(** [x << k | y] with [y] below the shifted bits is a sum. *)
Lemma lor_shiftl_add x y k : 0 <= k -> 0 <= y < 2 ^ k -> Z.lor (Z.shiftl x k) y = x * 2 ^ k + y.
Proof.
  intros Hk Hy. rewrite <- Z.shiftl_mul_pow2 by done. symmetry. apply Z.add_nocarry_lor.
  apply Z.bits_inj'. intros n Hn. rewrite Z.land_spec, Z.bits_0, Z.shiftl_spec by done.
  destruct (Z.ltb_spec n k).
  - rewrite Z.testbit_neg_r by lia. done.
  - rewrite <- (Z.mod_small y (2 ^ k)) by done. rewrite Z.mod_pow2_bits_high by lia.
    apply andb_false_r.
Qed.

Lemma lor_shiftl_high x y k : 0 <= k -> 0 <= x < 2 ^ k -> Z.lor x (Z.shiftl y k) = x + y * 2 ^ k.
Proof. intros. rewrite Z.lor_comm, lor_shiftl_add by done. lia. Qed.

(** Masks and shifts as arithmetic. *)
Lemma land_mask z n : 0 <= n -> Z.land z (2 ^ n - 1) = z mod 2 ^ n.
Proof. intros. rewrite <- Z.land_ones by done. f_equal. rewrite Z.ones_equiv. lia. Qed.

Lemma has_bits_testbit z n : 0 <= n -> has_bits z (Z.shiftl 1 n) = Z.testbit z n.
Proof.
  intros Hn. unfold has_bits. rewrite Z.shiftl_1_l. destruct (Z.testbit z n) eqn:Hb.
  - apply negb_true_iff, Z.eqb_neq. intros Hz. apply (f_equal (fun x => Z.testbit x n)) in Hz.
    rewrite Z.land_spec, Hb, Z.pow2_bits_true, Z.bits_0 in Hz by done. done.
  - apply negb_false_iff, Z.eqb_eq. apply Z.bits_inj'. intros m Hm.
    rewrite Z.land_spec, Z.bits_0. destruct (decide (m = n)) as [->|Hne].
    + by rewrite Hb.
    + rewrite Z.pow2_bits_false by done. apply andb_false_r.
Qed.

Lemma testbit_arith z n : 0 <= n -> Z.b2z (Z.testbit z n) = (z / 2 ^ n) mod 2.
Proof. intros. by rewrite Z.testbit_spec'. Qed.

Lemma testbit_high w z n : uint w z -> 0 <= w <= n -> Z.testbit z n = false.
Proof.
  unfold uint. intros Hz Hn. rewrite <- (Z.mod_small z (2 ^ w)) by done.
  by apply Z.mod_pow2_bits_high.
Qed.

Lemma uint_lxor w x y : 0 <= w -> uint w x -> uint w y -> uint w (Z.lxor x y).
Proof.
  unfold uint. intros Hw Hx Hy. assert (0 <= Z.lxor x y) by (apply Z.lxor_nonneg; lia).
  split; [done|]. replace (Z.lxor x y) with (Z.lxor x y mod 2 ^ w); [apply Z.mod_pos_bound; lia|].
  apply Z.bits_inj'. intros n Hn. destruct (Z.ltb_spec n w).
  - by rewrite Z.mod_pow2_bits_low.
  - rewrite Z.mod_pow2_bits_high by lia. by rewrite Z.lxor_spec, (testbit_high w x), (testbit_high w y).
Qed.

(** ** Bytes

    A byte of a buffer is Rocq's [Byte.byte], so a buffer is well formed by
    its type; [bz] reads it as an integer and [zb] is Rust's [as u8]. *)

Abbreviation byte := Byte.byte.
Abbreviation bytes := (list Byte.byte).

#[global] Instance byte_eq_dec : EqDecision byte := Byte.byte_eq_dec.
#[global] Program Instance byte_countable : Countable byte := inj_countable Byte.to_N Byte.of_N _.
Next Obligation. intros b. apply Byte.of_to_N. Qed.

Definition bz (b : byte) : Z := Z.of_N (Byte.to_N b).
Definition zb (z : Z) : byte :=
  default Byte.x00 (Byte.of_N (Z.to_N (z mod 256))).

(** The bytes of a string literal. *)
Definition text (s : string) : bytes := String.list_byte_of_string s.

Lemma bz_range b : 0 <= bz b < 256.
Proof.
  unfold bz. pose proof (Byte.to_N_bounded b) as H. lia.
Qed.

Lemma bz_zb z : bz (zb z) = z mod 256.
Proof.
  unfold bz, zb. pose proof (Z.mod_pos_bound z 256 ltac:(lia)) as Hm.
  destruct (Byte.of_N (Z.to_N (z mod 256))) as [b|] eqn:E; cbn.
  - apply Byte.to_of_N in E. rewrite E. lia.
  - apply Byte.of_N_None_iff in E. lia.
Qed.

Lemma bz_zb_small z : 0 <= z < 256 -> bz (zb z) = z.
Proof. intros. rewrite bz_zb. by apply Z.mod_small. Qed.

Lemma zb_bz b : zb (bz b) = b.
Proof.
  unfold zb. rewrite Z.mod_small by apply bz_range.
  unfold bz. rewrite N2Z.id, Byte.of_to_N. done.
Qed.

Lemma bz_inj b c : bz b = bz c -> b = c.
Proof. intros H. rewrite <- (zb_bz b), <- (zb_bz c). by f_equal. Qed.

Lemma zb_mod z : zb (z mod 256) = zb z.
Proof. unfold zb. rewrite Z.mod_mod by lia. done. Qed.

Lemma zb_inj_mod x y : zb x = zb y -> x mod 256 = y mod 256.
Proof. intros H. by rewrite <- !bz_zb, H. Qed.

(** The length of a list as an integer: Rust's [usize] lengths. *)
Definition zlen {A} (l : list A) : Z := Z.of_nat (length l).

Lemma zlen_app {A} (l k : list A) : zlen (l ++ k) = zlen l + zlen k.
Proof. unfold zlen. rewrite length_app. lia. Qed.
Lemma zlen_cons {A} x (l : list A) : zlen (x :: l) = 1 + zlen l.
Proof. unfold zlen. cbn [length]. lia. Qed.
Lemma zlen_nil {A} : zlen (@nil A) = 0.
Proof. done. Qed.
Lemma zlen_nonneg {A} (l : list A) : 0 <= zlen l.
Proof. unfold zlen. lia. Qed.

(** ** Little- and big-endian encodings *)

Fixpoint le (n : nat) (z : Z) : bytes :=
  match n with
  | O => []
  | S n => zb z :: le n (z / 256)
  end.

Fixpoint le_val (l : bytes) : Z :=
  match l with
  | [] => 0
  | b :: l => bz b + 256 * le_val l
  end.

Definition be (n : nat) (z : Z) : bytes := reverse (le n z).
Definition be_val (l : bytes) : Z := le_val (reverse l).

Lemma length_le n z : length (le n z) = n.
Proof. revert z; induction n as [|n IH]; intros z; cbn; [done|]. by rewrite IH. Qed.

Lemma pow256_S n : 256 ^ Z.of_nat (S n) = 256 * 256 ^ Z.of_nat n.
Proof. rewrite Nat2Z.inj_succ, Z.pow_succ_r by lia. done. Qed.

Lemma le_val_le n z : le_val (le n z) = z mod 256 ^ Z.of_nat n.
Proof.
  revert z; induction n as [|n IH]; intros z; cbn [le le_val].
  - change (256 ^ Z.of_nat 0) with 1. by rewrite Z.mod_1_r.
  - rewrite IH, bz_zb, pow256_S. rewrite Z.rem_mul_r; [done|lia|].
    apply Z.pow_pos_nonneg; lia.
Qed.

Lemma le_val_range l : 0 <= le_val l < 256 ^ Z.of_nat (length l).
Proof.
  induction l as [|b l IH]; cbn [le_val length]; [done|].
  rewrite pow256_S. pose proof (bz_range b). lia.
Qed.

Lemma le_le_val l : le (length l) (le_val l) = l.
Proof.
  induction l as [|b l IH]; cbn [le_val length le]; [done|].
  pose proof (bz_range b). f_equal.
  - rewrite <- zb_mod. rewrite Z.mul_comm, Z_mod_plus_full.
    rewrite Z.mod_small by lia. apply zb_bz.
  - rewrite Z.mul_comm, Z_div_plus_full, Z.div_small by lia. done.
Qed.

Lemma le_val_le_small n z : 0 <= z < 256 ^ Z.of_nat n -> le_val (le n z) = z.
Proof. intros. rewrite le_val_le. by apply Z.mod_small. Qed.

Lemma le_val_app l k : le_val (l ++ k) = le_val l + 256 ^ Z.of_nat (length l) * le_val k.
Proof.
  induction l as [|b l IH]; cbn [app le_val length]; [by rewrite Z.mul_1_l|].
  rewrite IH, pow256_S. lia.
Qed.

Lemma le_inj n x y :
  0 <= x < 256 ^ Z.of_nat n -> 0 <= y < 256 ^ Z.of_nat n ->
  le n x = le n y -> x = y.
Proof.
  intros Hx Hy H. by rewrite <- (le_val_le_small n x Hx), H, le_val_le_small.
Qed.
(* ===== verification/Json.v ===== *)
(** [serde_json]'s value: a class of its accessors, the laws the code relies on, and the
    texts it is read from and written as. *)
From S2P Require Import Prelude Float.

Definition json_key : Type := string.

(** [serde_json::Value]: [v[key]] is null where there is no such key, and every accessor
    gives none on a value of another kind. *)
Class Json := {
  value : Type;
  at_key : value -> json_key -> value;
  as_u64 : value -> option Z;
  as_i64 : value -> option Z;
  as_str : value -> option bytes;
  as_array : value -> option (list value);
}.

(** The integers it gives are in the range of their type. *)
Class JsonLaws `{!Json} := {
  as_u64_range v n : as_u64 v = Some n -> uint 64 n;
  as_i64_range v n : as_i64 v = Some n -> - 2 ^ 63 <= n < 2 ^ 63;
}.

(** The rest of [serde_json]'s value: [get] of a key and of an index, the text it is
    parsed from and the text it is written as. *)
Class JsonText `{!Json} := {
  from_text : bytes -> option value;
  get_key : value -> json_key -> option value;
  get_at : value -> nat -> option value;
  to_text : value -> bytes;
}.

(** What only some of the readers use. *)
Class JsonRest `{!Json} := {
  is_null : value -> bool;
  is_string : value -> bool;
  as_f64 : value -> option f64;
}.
= = = = =
WHAT YOU SHOULD DO
If a line in the data above includes the string "uint", copy it.

PROBLEM SOLUTION
Lemma testbit_high w z n : uint w z -> 0 <= w <= n -> Z.testbit z n = false.
  unfold uint. intros Hz Hn. rewrite <- (Z.mod_small z (2 ^ w)) by done.
Lemma uint_lxor w x y : 0 <= w -> uint w x -> uint w y -> uint w (Z.lxor x y).
  unfold uint. intros Hw Hx Hy. assert (0 <= Z.lxor x y) by (apply Z.lxor_nonneg; lia).
  as_u64_range v n : as_u64 v = Some n -> uint 64 n;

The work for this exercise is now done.